In person, Kaufman is an irascible, slightly pop-eyed presence with scrub-brush hair who's capable, at virtually the same moment, of poking fun at himself while letting you know he really does see himself as a misunderstood artist. He likes to say the word "cinema" in a sort of fake-sophisticated accent that suggests Mr. Peabody, the bespectacled dog who delivered history lectures during "The Bullwinkle Show." He looks his age, which is 55, but seems to have the boundless energy of a teenager. For all his crusty charm, he's reputed to be difficult to work for -- the long hours and low pay at Troma mean constant turnover -- and I can well believe it.

I met him just after the prestigious Anthology Film Archives in New York held a Troma retrospective in December, but before he headed off to Park City, Utah, in January to host TromaDance, Troma's alternative to the much-mocked excesses of the Sundance Film Festival. This weekend he will finally unveil the long-awaited sequel "Citizen Toxie: The Toxic Avenger Part 4." It features '80s teen star Corey Feldman along with cameos by Hugh Hefner and Screw publisher Al Goldstein and some usual Troma nonsense (a dwarf playing God, good and evil versions of superheroes Toxic Avenger and Sgt. Kabukiman, etc.).

Kaufman's magnum opus to date, 1999's "Terror Firmer," is also newly available on DVD. He stars in it himself as a blind independent filmmaker (talk about potent symbolism) whose low-rent horror movie is disrupted by a hermaphrodite serial killer versed in "the ancient and secret art of pickling." As always, the comedy is pitched somewhere between Benny Hill and Luis Buñuel.

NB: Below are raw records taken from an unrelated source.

(* ===== verification/GoStd.v ===== *)
(** * The Go standard library: strings and readers

    What the packages use of [strings] and [io], beside what [Prelude] has. *)

From S2P Require Import Prelude.

(** ** strings *)

Definition slash : byte := Byte.x2f.
Definition dot : byte := Byte.x2e.

(** [strings.SplitSeq] at a one-byte separator. *)
Fixpoint SplitSeq (sep : byte) (s : bytes) : list bytes :=
  match s with
  | [] => [[]]
  | c :: s =>
      if bool_decide (c = sep) then [] :: SplitSeq sep s
      else match SplitSeq sep s with
           | x :: xs => (c :: x) :: xs
           | [] => [[c]]
           end
  end.

Fixpoint join (sep : byte) (segs : list bytes) : bytes :=
  match segs with
  | [] => []
  | [s] => s
  | s :: segs => s ++ sep :: join sep segs
  end.

Lemma SplitSeq_ne sep s : exists x xs, SplitSeq sep s = x :: xs.
Proof. destruct s; simpl; [by eauto|]. case_bool_decide; [by eauto|]. destruct (SplitSeq sep s); eauto. Qed.

Lemma join_cons sep x y xs : join sep (x :: y :: xs) = x ++ sep :: join sep (y :: xs).
Proof. done. Qed.

Lemma join_SplitSeq sep s : join sep (SplitSeq sep s) = s.
Proof.
  induction s as [|c s IH]; [done|]. simpl. destruct (SplitSeq_ne sep s) as (x & xs & E). rewrite E in *.
  case_bool_decide as Hc; [by rewrite join_cons, IH, Hc|]. destruct xs; cbn [join app] in *; by rewrite IH.
Qed.

Lemma SplitSeq_sep sep s : Forall (fun x => Forall (fun c => c <> sep) x) (SplitSeq sep s).
Proof.
  induction s as [|c s IH]; simpl; [by repeat constructor|]. case_bool_decide; [by constructor|].
  destruct (SplitSeq sep s) as [|x xs]; inversion IH; subst; repeat constructor; done.
Qed.

Lemma SplitSeq_one sep x : Forall (fun c => c <> sep) x -> SplitSeq sep x = [x].
Proof. induction 1 as [|c x Hc _ IH]; [done|]. simpl. by rewrite bool_decide_eq_false_2, IH. Qed.

Lemma SplitSeq_app sep x t : Forall (fun c => c <> sep) x -> SplitSeq sep (x ++ sep :: t) = x :: SplitSeq sep t.
Proof.
  induction 1 as [|c x Hc _ IH]; simpl; [by rewrite bool_decide_eq_true_2|]. by rewrite bool_decide_eq_false_2, IH.
Qed.

Lemma SplitSeq_join sep segs : segs <> [] -> Forall (fun x => Forall (fun c => c <> sep) x) segs ->
  SplitSeq sep (join sep segs) = segs.
Proof.
  intros Hne H. induction H as [|x segs Hx H IH]; [done|]. destruct segs as [|y segs].
  - simpl. by apply SplitSeq_one.
  - rewrite join_cons, SplitSeq_app by done. by rewrite IH.
Qed.

(** [strings.HasPrefix], [HasSuffix] and [Contains]. *)
Fixpoint HasPrefix (s p : bytes) : bool :=
  match p, s with
  | [], _ => true
  | _, [] => false
  | x :: p, y :: s => bool_decide (x = y) && HasPrefix s p
  end.

Definition HasSuffix (s p : bytes) : bool :=
  (length p <=? length s)%nat && bool_decide (drop (length s - length p) s = p).

Fixpoint Contains (s sub : bytes) : bool :=
  HasPrefix s sub || match s with [] => false | _ :: s => Contains s sub end.

Lemma HasPrefix_app p x : HasPrefix (p ++ x) p = true.
Proof. induction p as [|c p IH]; cbn; [by destruct x|]. by rewrite bool_decide_eq_true_2. Qed.

(** [TrimPrefix] of [strings] and [bytes]. *)
Definition TrimPrefix (s p : bytes) : bytes := if HasPrefix s p then drop (length p) s else s.

(** ** io.Reader

    An [io.Reader] is the sequence of answers it will give: each call takes the
    next one, or as much of it as the buffer holds (the error then comes with
    the last part). A reader with no answers left is at [EOF]. *)
Definition source := list (bytes * option error).
Definition EOF : error := EMsg "EOF".
Definition ErrNoProgress : error := EMsg "multiple Read calls return no data or error".

Definition readSource (cap : Z) (src : source) : (bytes * option error) * source :=
  match src with
  | [] => (([], Some EOF), [])
  | (b, e) :: src' =>
      if zlen b <=? cap then ((b, e), src')
      else ((take (Z.to_nat cap) b, None), (drop (Z.to_nat cap) b, e) :: src')
  end.

(** [io.ReadAll] of [io.LimitReader]. *)
Definition readLimited (n : Z) (b : bytes) : bytes := if zlen b <=? n then b else take (Z.to_nat n) b.

Lemma readLimited_all n b : zlen b <= n -> readLimited n b = b.
Proof. intros H. unfold readLimited. by rewrite (proj2 (Z.leb_le _ _) H). Qed.

(** Go's float64, of which the storage layer compares quotients. *)
Class Float64 := {
  f64 : Type; quot : Z -> Z -> f64; fltb : f64 -> f64 -> bool; feqb : f64 -> f64 -> bool; f0 : f64; f1 : f64; fhalf : f64 }.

There are several extended bodily-fluid scenes so disgusting they will repel anybody -- most notably the aftermath to the discussion about whether white chocolate goes with fish -- but Kaufman's notoriously sloppy filmmaking has almost become professional.

You never see certain scenes referred to in the movie-within-a-movie in "Terror Firmer," such as the "life-affirming rape scene" or the "projectile decapitation by colostomy bag scene." You do, however, see the scene that could stand as Kaufman's testament. A scabrous punk kid with a bad attitude, his legs broken off above the knees, lies dying in a pool of blood. Reaching out to his fellow filmmakers, he turns sincere for the first and last time, crying out, "Don't give up the fight for truly independent cinema!"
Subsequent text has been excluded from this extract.